Israeli radio and television presenter

Yigal Ravid (יגאל רביד; born 13 August 1957) is an Israeli radio and television presenter, best known for hosting the Eurovision Song Contest 1999 in Jerusalem.

==Early life==
Yigal Ravid was born in Tel Aviv in 1957. He was a student at the Tel-Aviv Herzeliya High School. Ravid then attended the Tel Aviv University, where he studied Political Science achieving an undergraduate in Bachelor of Arts. Yigal enrolled with the young journalists' scheme after he received a scholarship at the John Kennedy Foundation. He continued his education at the University of New York where he studied for a Master of Arts degree in communications.
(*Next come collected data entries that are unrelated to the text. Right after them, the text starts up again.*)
Lemma for_each_fails {A} (body : A → Run unit) l1 x l2 es es' msg :
  for_each body l1 = (es, Done tt) → body x = (es', Panicked msg) →
  for_each body (l1 ++ x :: l2) = (es ++ es', Panicked msg).
Proof.
  revert es. induction l1 as [|y l1 IH]; intros es H1 H2; cbn [app for_each] in *.
  - injection H1 as <-. rewrite H2. done.
  - destruct (body y) as [esy [[]|msg'|code]]; cbn [bind] in *; try discriminate H1.
    destruct (for_each body l1) as [es1 r1]. injection H1 as <- ->.
    rewrite (IH es1 eq_refl H2). cbn [fst snd]. by rewrite app_assoc.
Qed.

Lemma pauses_app es es' : pauses (es ++ es') = pauses es ++ pauses es'.
Proof. apply List.filter_app. Qed.
Lemma saved_app es es' : saved (es ++ es') = saved es ++ saved es'.
Proof. apply omap_app. Qed.

Lemma pauses_rounds {A} (f : A → list Effect) ps l : (∀ x, pauses (f x) = ps) →
  pauses (concat (f <$> l)) = concat (replicate (length l) ps).
Proof.
  intros Hf. induction l as [|x l IH]; [done|]. rewrite fmap_cons. cbn [concat length replicate].
  by rewrite pauses_app, Hf, IH.
Qed.
Lemma saved_rounds {A} (f : A → list Effect) l : (∀ x, saved (f x) = []) →
  saved (concat (f <$> l)) = [].
Proof.
  intros Hf. induction l as [|x l IH]; [done|]. rewrite fmap_cons. cbn [concat].
  by rewrite saved_app, Hf, IH.
Qed.

Lemma spawn_quiet g r a b ks d : ∃ es, spawn_workers g r a b ks d = perform es ∧
  pauses es = [] ∧ saved es = [].
Proof.
  eexists. split; [done|]. rewrite pauses_app, saved_app.
  assert (∀ n e, pauses [e] = [] → saved [e] = [] → pauses (replicate n e) = [] ∧ saved (replicate n e) = []) as Hr.
  { intros n e Hp Hs. induction n as [|n [IHp IHs]]; [done|]. cbn [replicate].
    change (e :: ?l) with ([e] ++ l). by rewrite pauses_app, saved_app, Hp, Hs, IHp, IHs. }
  destruct (Hr (Z.to_nat a) (SpawnGrpc g ks d) eq_refl eq_refl) as [-> ->].
  destruct (Hr (Z.to_nat b) (SpawnResp r ks d) eq_refl eq_refl) as [-> ->]. done.
Qed.

Lemma latency_line_quiet p l : pauses [latency_line p l] = [] ∧ saved [latency_line p l] = [].
Proof. by destruct l as [[? ?] ?]. Qed.

(** A load test ends, and says what its metrics are. *)
Lemma load_test_lines w g r workers secs ks :
  let '(grpc_metrics, resp_metrics) :=
    load_metrics w (grpc_workers workers) (resp_workers workers) ks (from_secs secs) in
  let '(total, success, failed) := totals grpc_metrics resp_metrics in
  ∃ es, run_load_test w g r workers secs ks = (es, Done tt) ∧
    pauses es = [JoinWorkers] ∧ saved es = [] ∧
    Println (text ["Successful:      "; dec success; "  ("; percent (rate success total); "%)"]) ∈ es ∧
    Println (text ["Failed:          "; dec failed; "  ("; percent (rest (rate success total)); "%)"]) ∈ es.
Proof.
  unfold run_load_test. destruct (load_metrics _ _ _ _ _) as [gm rm].
  destruct (compute_percentiles_returns gm) as (lg & ? & ->).
  destruct (compute_percentiles_returns rm) as (lr & ? & ->).
  destruct (totals gm rm) as [[t s] f].
  destruct (spawn_quiet g r (grpc_workers workers) (resp_workers workers) ks (from_secs secs))
    as (es & -> & Hp & Hs).
  rewrite !bind_perform, !(bind_lift _ _ _ eq_refl). eexists. split; [reflexivity|].
  cbn [perform fst snd].
  destruct lg as [[? ?] ?], lr as [[? ?] ?].
  rewrite pauses_app, saved_app, Hp, Hs. split; [done|]. split; [done|].
  split; apply elem_of_app; right; cbn [app]; rewrite !elem_of_cons; tauto.
Qed.

(** The main test of a combined run, when there are rounds. *)
Lemma main_test_done env g r workers secs rounds : 0 < rounds →
  ∃ es report, main_test env g r workers secs rounds = (es, Done report) ∧
    pauses es = replicate (Z.to_nat rounds) (Sleep (from_secs (secs / rounds))) ++ [JoinWorkers] ∧
    saved es = [] ∧ nodes_killed report = rounds ∧
    success_rate report = rate (report_successful report) (report_total report) ∧
    let '(gm, rm) :=
      load_metrics (main_load env) (grpc_workers workers) (resp_workers workers) 1000 (from_secs secs) in
    (report_total report, report_successful report, report_failed report) = totals gm rm.
Proof.
  intros Hr. unfold main_test, chaos_interval. rewrite (proj2 (Z.eqb_neq _ _)) by lia.
  destruct (spawn_quiet g r (grpc_workers workers) (resp_workers workers) 1000 (from_secs secs))
    as (es & -> & Hp & Hs).
  destruct (load_metrics _ _ _ _ _) as [gm rm]. destruct (totals gm rm) as [[t s] f].
  destruct (compute_percentiles_returns gm) as (lg & ? & ->).
  destruct (compute_percentiles_returns rm) as (lr & ? & ->).
  rewrite bind_perform, (bind_lift _ _ _ eq_refl). unfold combined_round. rewrite for_each_perform.
  rewrite !bind_perform, !(bind_lift _ _ _ eq_refl).
  eexists _, _. split; [reflexivity|]. cbn [ret fst snd].
  rewrite !pauses_app, !saved_app, Hp, Hs, (pauses_rounds _ [Sleep (from_secs (secs / rounds))]) by done.
  rewrite saved_rounds, length_seq by done.
  split; [|done]. cbn [app]. f_equal. induction (Z.to_nat rounds); [done|]. cbn [replicate concat app]. by f_equal.
Qed.

(** A combined run, up to its report. *)
Lemma combined_run env g r workers secs rounds secs_now : 0 < rounds → unix_secs env = inr secs_now →
  let '(gm, rm) :=
    load_metrics (main_load env) (grpc_workers workers) (resp_workers workers) 1000 (from_secs secs) in
  ∃ es report, run_combined_test env g r workers secs rounds =
      (es, if 0 <? (totals gm rm).2 then Exited 1 else Done tt) ∧
    pauses es = JoinWorkers :: replicate (Z.to_nat rounds) (Sleep (from_secs (secs / rounds))) ++ [JoinWorkers] ∧
    saved es = (if to_string_pretty_ok env then [report] else []) ∧ nodes_killed report = rounds ∧
    success_rate report = rate (report_successful report) (report_total report) ∧
    (report_total report, report_successful report, report_failed report) = totals gm rm.
Proof.
  intros Hr Hnow. unfold run_combined_test.
  destruct (main_test_done env g r workers secs rounds Hr) as (es2 & report & -> & Hp2 & Hs2 & Hk & Hrate & Htot).
  pose proof (load_test_lines (warm_up env) g r (workers / 2) 5 1000) as Hw.
  destruct (load_metrics (warm_up env) _ _ _ _) as [gmw rmw]. destruct (totals gmw rmw) as [[? ?] ?].
  destruct Hw as (es1 & -> & Hp1 & Hs1 & _).
  destruct (load_metrics (main_load env) _ _ _ _) as [gm rm].
  destruct (totals gm rm) as [[t s] f]. injection Htot as <- <- <-. cbn [bind perform fst snd].
  assert (∃ es3, save_report env report = perform es3 ∧ pauses es3 = [] ∧
    saved es3 = if to_string_pretty_ok env then [report] else []) as (es3 & -> & Hp3 & Hs3).
  { unfold save_report. rewrite Hnow. destruct (to_string_pretty_ok env); [|by exists []].
    eexists. split; [reflexivity|]. by destruct (write_error env). }
  assert (pauses (summary_lines workers rounds report) = [] ∧ saved (summary_lines workers rounds report) = [])
    as [Hp4 Hs4].
  { unfold summary_lines. by destruct (latency_grpc report) as [[? ?] ?], (latency_resp report) as [[? ?] ?]. }
  destruct (0 <? report_failed report); (eexists _, report; split; [reflexivity|]; cbn [bind perform fst snd ret exit];
    rewrite !pauses_app, !saved_app, Hp1, Hp2, Hp3, Hp4, Hs1, Hs2, Hs3, Hs4; cbn [pauses saved List.filter omap list_omap app];
    rewrite ?app_nil_r; done).
Qed.
End lemmas.

(** ** Properties *)

Section properties.
Import Demo DemoRun DemoRunSpec.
Yigal's began his professional journalism with the Galei Tzahal, a nationwide Israeli army radio network operated by the Israel Defense Forces. Between 1983 and 1989 Ravid continued his journalism career as a newsreader working for Kol Yisrael, public domestic and international radio service, operated as a division of the Israel Broadcasting Authority. It was during this time that he also presented a music show on the Israeli radio station, Reshet Gimel.
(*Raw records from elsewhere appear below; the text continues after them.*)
(* ===== verification/Testing.v ===== *)
(** * What tests are made of

    The assertions, literals and clocks of the [#[test]] functions of the program,
    which [RespTests], [NodeTests] and [RouterTests] run in the model.  A test
    returns, or panics where an assertion fails. *)

From S2P Require Import Prelude Machine Text Common.
Local Open Scope Z_scope.
Local Open Scope outcome_scope.

Module Testing.
Definition assert (b : bool) : outcome unit :=
  if b then Returns () else Panics "assertion failed".
Definition unwrap {A} (o : option A) : outcome A :=
  match o with Some a => Returns a | None => Panics "called `Option::unwrap()` on a `None` value" end.
Definition panic {A} (msg : string) : outcome A := Panics msg.

(** A byte string literal whose lines end in [\r\n]. *)
Definition lines (ls : list string) : bytes := concat ((λ s, as_bytes s ++ CRLF) <$> ls).

(** [String::from_utf8_lossy]: what is not UTF-8 becomes U+FFFD. *)
Definition replacement : bytes := [byte_of 239; byte_of 191; byte_of 189].
Fixpoint lossy (fuel : nat) (l : bytes) : bytes :=
  match fuel, l with
  | S f, _ :: _ =>
      match utf8_step l with
      | inr n => take n l ++ lossy f (drop n l)
      | inl (Some n) => replacement ++ lossy f (drop n l)
      | inl None => replacement
      end
  | _, _ => []
  end.
Definition from_utf8_lossy (b : bytes) : string := of_bytes (lossy (length b) b).

Definition starts_with (prefix s : string) : bool := String.prefix prefix s.
Definition contains (needle s : string) : bool := bool_decide (is_Some (String.index 0 needle s)).

(** *** Time

    A test that reads the clock and sleeps.  Its state is the number of readings and
    sleeps so far and the time; [pace k] is the time that passes up to the [k]-th of
    them, besides what is slept. *)
Section timed.
Context (pace : nat → Duration).

Definition timed (A : Type) : Type := nat * Instant → outcome (A * (nat * Instant)).
Definition ret {A} (a : A) : timed A := λ s, Returns (a, s).
Definition bind {A B} (m : timed A) (f : A → timed B) : timed B :=
  λ s, let! (a, s') := m s in f a s'.
Definition lift {A} (o : outcome A) : timed A := λ s, let! a := o in Returns (a, s).
Definition Instant_now : timed Instant :=
  λ '(k, t), let t' := t + pace k in Returns (t', (S k, t')).
Definition sleep (d : Duration) : timed unit := λ '(k, t), Returns ((), (S k, t + d + pace k)).
(** A test started at time [t]. *)
Definition run {A} (t : Instant) (m : timed A) : outcome A :=
  let! (a, _) := m (0%nat, t) in Returns a.
End timed.

(** What a test that goes on from time [t] ends with: it returns, with a result and at a
    time that satisfy [Q]. *)
Definition wp {A} (m : timed A) (t : Instant) (Q : A → Instant → Prop) : Prop :=
  ∀ k, ∃ a k' t', m (k, t) = Returns (a, (k', t')) ∧ Q a t'.

(** A pace at which every access takes at most a millisecond. *)
Definition prompt (pace : nat → Z) : Prop := ∀ k, 0 ≤ pace k ≤ from_millis 1.

(** All of a list of tests. *)
Definition all_pass (tests : list (outcome unit)) : Prop := Forall (eq (Returns ())) tests.
End Testing.

(** ** An example of a hash function

    It spreads like a hash should, and is quick to evaluate. *)

Definition mix_hash (b : bytes) : Z :=
  as_u64 (fold_left (λ h c, 31 * h + byte_val c) b 7 * 11400714819323198485).
Lemma mix_hash_range b : is_u64 (mix_hash b).
Proof. apply as_u64_range. Qed.
Definition mix_xxh3 : Xxh3 := {| xxh3_64 := mix_hash; xxh3_64_range := mix_hash_range |}.

(** ** Lemmas *)

Section wp.
Import Testing.

Lemma wp_ret {A} (a : A) t (Q : A → Z → Prop) : Q a t → wp (ret a) t Q.
Proof. intros HQ k. by exists a, k, t. Qed.

Lemma wp_bind {A B} (m : timed A) (f : A → timed B) t Q :
  wp m t (λ a t', wp (f a) t' Q) → wp (bind m f) t Q.
Proof.
  intros Hm k. destruct (Hm k) as (a & k1 & t1 & Ha & Hf).
  destruct (Hf k1) as (b & k2 & t2 & Hb & HQ). exists b, k2, t2.
  unfold bind. by rewrite Ha.
Qed.

Lemma wp_lift {A} (o : outcome A) a t (Q : A → Z → Prop) : o = Returns a → Q a t → wp (lift o) t Q.
Proof. intros -> HQ k. by exists a, k, t. Qed.

Lemma wp_assert b t (Q : unit → Z → Prop) : b = true → Q () t → wp (lift (assert b)) t Q.
Proof. intros -> HQ. by eapply wp_lift. Qed.

Lemma wp_now pace t (Q : Z → Z → Prop) : prompt pace →
  (∀ t', t ≤ t' ≤ t + from_millis 1 → Q t' t') → wp (Instant_now pace) t Q.
Proof.
  intros Hp HQ k. exists (t + pace k), (S k), (t + pace k). split; [done|].
  apply HQ. specialize (Hp k). lia.
Qed.

Lemma wp_sleep pace d t (Q : unit → Z → Prop) : prompt pace →
  (∀ t', t + d ≤ t' ≤ t + d + from_millis 1 → Q () t') → wp (sleep pace d) t Q.
Proof.
  intros Hp HQ k. exists (), (S k), (t + d + pace k). split; [done|].
  apply HQ. specialize (Hp k). lia.
Qed.

Lemma wp_mono {A} (m : timed A) t (Q Q' : A → Z → Prop) :
  wp m t Q → (∀ a t', Q a t' → Q' a t') → wp m t Q'.
Proof. intros Hm HQ k. destruct (Hm k) as (a & k' & t' & Ha & Hq). exists a, k', t'. auto. Qed.

Lemma wp_run {A} (m : timed A) t (Q : A → Z → Prop) : wp m t Q → ∃ a t', run t m = Returns a ∧ Q a t'.
Proof.
  intros Hm. destruct (Hm 0%nat) as (a & k & t' & Ha & HQ). exists a, t'. unfold run. by rewrite Ha.
Qed.
End wp.

Notation "'let*' x ':=' m 'in' k" := (Testing.bind m (λ x, k))
  (at level 200, x pattern, right associativity) : outcome_scope.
Before returning as an editor and newsreader for Kol Yisrael in 1993, Yigal worked for Israel Radio International as a journalist while undergoing further educational studies in America. In 1996 he continued his newsreader career for Israeli network Channel 1, where he then switched channels in 1998 and presented news programs for Channel 2. Yigal is fluent in many languages including English, French, and German, as well as his native tongue Hebrew.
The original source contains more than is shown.